>>>>

(** Moving a regular file of the tree with [shutil.move] to its own
    name under the directory that [d] leads to: when the call raises
    nothing has changed; otherwise the file lands on the target, or
    inside it when the target is a directory. *)
Lemma shutil_move_file fs src d q m c :
  FS.wf fs → fs !! src = Some (File m c) →
  FS.resolve fs d = inr q → fs !! q = Some Dir →
  let n := FS.name src in
  match FS.shutil_move fs src (d ++ [n]) with
  | (fs', Some _) =>
      fs' = fs
      ∧ (n ≠ ".." → fs !! (q ++ [n]) = Some Dir ∧ is_Some (fs !! (q ++ [n; n])))
  | (fs', None) =>
      (src = q ++ [n] ∧ fs' = fs)
      ∨ ∃ real,
          ((real = q ++ [n] ∧ FS.is_dir fs real = false)
           ∨ (real = q ++ [n; n] ∧ fs !! (q ++ [n]) = Some Dir ∧ fs !! real = None))
          ∧ real ≠ src
          ∧ fs' = <[real := File m c]> (delete src fs)
  end.
Proof.
  intros Hwf Hsrc Hd Hq n. pose proof (wf_root _ Hwf) as Hroot.
  assert (src ≠ []) as Hsrc0 by (intros ->; congruence).
  assert (FS.locate EBUSY fs src = inr src) as Hloc by (by eapply locate_key).
  assert (FS.path_isdir fs src = false) as Hsrcdir.
  { unfold FS.path_isdir. rewrite (resolve_key _ _ _ Hwf Hsrc).
    by eapply is_dir_false_file. }
  assert (∀ x, fs !! x = Some Dir → FS.samefile fs src x = false) as Hsame.
  { intros x Hx. unfold FS.samefile.
    rewrite (resolve_key _ _ _ Hwf Hsrc), (resolve_key _ _ _ Hwf Hx).
    rewrite bool_decide_eq_false_2; [done|]. intros E. rewrite E in Hsrc. congruence. }
  assert (FS.is_dir fs q = true) as Hqd by (by apply is_dir_lookup).
  unfold FS.shutil_move. fold n.
  pose proof (resolve_snoc fs d n q Hd) as Hdst. rewrite Hqd in Hdst.
  pose proof (locate_snoc EBUSY fs d n q Hd) as Hldst. rewrite Hqd in Hldst.
  destruct (FS.is_dotdot fs q n) eqn:Hdd.
  - (* the name is [..] and leads up *)
    apply is_dotdot_true in Hdd as [Hn _].
    pose proof (wf_parent _ _ _ Hwf Hq) as Hpq.
    assert (FS.path_isdir fs (d ++ [n]) = true) as ->.
    { unfold FS.path_isdir. rewrite Hdst. by apply is_dir_lookup. }
    assert (FS.samefile fs src (d ++ [n]) = false) as ->.
    { unfold FS.samefile. rewrite (resolve_key _ _ _ Hwf Hsrc), Hdst.
      rewrite bool_decide_eq_false_2; [done|]. intros E. rewrite E in Hsrc. congruence. }
    assert (FS.path_exists fs ((d ++ [n]) ++ [n]) = true) as ->.
    { unfold FS.path_exists. rewrite (resolve_snoc fs (d ++ [n]) n _ Hdst).
      rewrite (proj2 (is_dir_lookup _ _) Hpq).
      destruct (FS.is_dotdot fs (FS.parent q) n) eqn:Hdd'.
      - unfold FS.exists_. by rewrite (wf_parent _ _ _ Hwf Hpq).
      - destruct (is_dotdot_false _ _ _ Hdd') as [?|[x Hx]]; [done|].
        unfold FS.exists_. by rewrite Hx. }
    simpl. split; [done|]. intros Hne. done.
  - destruct (FS.is_dir fs (q ++ [n])) eqn:Hdir.
    + (* the target is a directory *)
      apply is_dir_lookup in Hdir.
      assert (FS.path_isdir fs (d ++ [n]) = true) as ->.
      { unfold FS.path_isdir. rewrite Hdst. by apply is_dir_lookup. }
      assert (FS.samefile fs src (d ++ [n]) = false) as ->.
      { unfold FS.samefile. rewrite (resolve_key _ _ _ Hwf Hsrc), Hdst.
        rewrite bool_decide_eq_false_2; [done|]. intros E. rewrite E in Hsrc. congruence. }
      cbn [andb].
      pose proof (resolve_snoc fs (d ++ [n]) n _ Hdst) as Hreal.
      pose proof (locate_snoc EBUSY fs (d ++ [n]) n _ Hdst) as Hlreal.
      rewrite (proj2 (is_dir_lookup _ _) Hdir) in Hreal, Hlreal.
      destruct (FS.is_dotdot fs (q ++ [n]) n) eqn:Hdd'.
      { apply is_dotdot_true in Hdd' as [Hn _].
        assert (FS.path_exists fs ((d ++ [n]) ++ [n]) = true) as ->.
        { unfold FS.path_exists. rewrite Hreal, parent_snoc.
          unfold FS.exists_. by rewrite Hq. }
        split; [done|]. by intros ?. }
      unfold FS.path_exists. rewrite Hreal. unfold FS.exists_.
      destruct (fs !! ((q ++ [n]) ++ [n])) as [nd|] eqn:Hr.
      { split; [done|]. intros _. split; [done|]. rewrite snoc2, Hr. by eexists. }
      unfold FS.path_rename. rewrite Hloc, Hlreal. unfold FS.os_rename.
      rewrite Hsrc.
      assert (src ≠ (q ++ [n]) ++ [n]) as Hne by (intros E; rewrite <- E in Hr; congruence).
      rewrite (bool_decide_eq_false_2 _ Hne), (bool_decide_eq_false_2 _ Hsrc0).
      rewrite parent_snoc, Hdir, Hr.
      right. exists ((q ++ [n]) ++ [n]). rewrite snoc2.
      split; [by right|]. split; [congruence|done].
    + (* the target is free or a regular file *)
      assert (FS.path_isdir fs (d ++ [n]) = false) as ->.
      { unfold FS.path_isdir. by rewrite Hdst. }
      cbn [andb]. unfold FS.path_rename. rewrite Hloc, Hldst. unfold FS.os_rename.
      rewrite Hsrc.
      destruct (decide (src = q ++ [n])) as [E|Hne].
      { rewrite bool_decide_eq_true_2 by done. by left. }
      rewrite (bool_decide_eq_false_2 _ Hne), (bool_decide_eq_false_2 _ Hsrc0).
      rewrite parent_snoc, Hq.
      assert (match fs !! (q ++ [n]) with
              | Some Dir => inl EISDIR
              | _ => inr (<[q ++ [n] := File m c]> (delete src fs))
              end = inr (<[q ++ [n] := File m c]> (delete src fs))) as ->.
      { apply not_true_iff_false in Hdir. rewrite is_dir_lookup in Hdir.
        by destruct (fs !! (q ++ [n])) as [[]|]. }
      right. exists (q ++ [n]). split; [by left|]. split; [congruence|done].
Qed.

<<<<

▸ **PROBLEM TO WORK ON**:
Only lines that hold the string "delete" belong in the answer, so copy every one of them from the records.

▸ **THE COMPLETED TASK**:
          ∧ fs' = <[real := File m c]> (delete src fs)
              | _ => inr (<[q ++ [n] := File m c]> (delete src fs))
              end = inr (<[q ++ [n] := File m c]> (delete src fs))) as ->.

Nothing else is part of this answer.